If the play’s intention was to highlight the questions around inappropriate use of Internet technology then the play met its aims although it would have been a beautiful opportunity to explore the effects of technology on birth and parenthood further. In its genre of comedy perhaps it never intended to delve this deep but from a personal viewpoint I would have loved to see more questioning and thinking around this topic.
As a midwife, as well as a co-reviewer of this piece, I was disappointed to see many cliches of pregnancy and birth repeated here as is common in many media portayals but on balance I accept that the reactions of Jenny were in keeping with her character. Overall the subject of pregnancy and birth seemed well researched and realistic.
Despite the play being sold as a comedy, myself and my companion did come away feeling slightly cold, perhaps this was the intention of the writing, but comedy can be used effectively to both observe life honestly but also leave the audience feeling inspired and warmed. It did feel at times as if we were watching an average TV sitcom rather than great theatre. Generally it was comfortable to watch and did make me giggle, especially with some very well observed character portrayals.
The uses of media were effective but often overplayed and it felt at times as if we were sitting in a badly lit cinema squinting at an undersized screen.
Jenny and Mike are strong characters and work well together, almost word perfect and create a believable, albeit disconnected and immature relationship with each other. They maintained the rhythm and pacing of the story well and had some great comedy moments.

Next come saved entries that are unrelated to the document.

(* ===== verification/CmdSet.v ===== *)
(** * Set commands

    Models crates/gamestore-datamodel/src/commands/set.rs. *)

From S2P Require Import Prelude F64 Text Frame Encoding Engine Gc Store Registry.

Section Sets.
Context {E : Type} `{GeneralEngine E}.

Definition sadd (_ctx : ExecCtx) (args : list bytes) : Cmd E Frame :=
  members ← args_from args 2;
  key ← arg args 1;
  added ← store_call (Store.sadd key members);
  mret (Integer added).

Definition srem (_ctx : ExecCtx) (args : list bytes) : Cmd E Frame :=
  members ← args_from args 2;
  key ← arg args 1;
  removed ← store_call (Store.srem key members);
  mret (Integer removed).

Definition sismember (_ctx : ExecCtx) (args : list bytes) : Cmd E Frame :=
  key ← arg args 1;
  member ← arg args 2;
  found ← store_call (Store.sismember key member);
  mret (Integer (Z.b2z found)).

Definition smembers (ctx : ExecCtx) (args : list bytes) : Cmd E Frame :=
  key ← arg args 1;
  members ← store_call (Store.smembers key);
  let items := bulk <$> members in
  mret (match ctx_version ctx with V3 => Set_ items | V2 => Array items end).

Definition scard (_ctx : ExecCtx) (args : list bytes) : Cmd E Frame :=
  key ← arg args 1;
  n ← store_call (Store.scard key);
  mret (Integer n).

Definition register_set (reg : CommandRegistry E) : CommandRegistry E :=
  let reg := register reg (B "SADD") (-3) sadd in
  let reg := register reg (B "SREM") (-3) srem in
  let reg := register reg (B "SISMEMBER") 3 sismember in
  let reg := register reg (B "SMEMBERS") 2 smembers in
  register reg (B "SCARD") 2 scard.

End Sets.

Some of the dialogue felt uneccesary and the grief explored by Mike for his losses initially very humorous lost comedy value and the attention of the audience when revisited.
Some of the plotline didn’t always feel convincing and Jennys reactions to the flatmate could be better developed.
Overall an endearing and lightly funny show raising interesting observations on ordinary people making very personal and public diaries to broadcast on the Internet. It gently explores the genuine fears parents face when expecting their first baby and also explores work and relationships in our current climate. It was a fairly fun mirror to ‘suburbia’ and would be recommended as a light and accessible play for a range of audiences.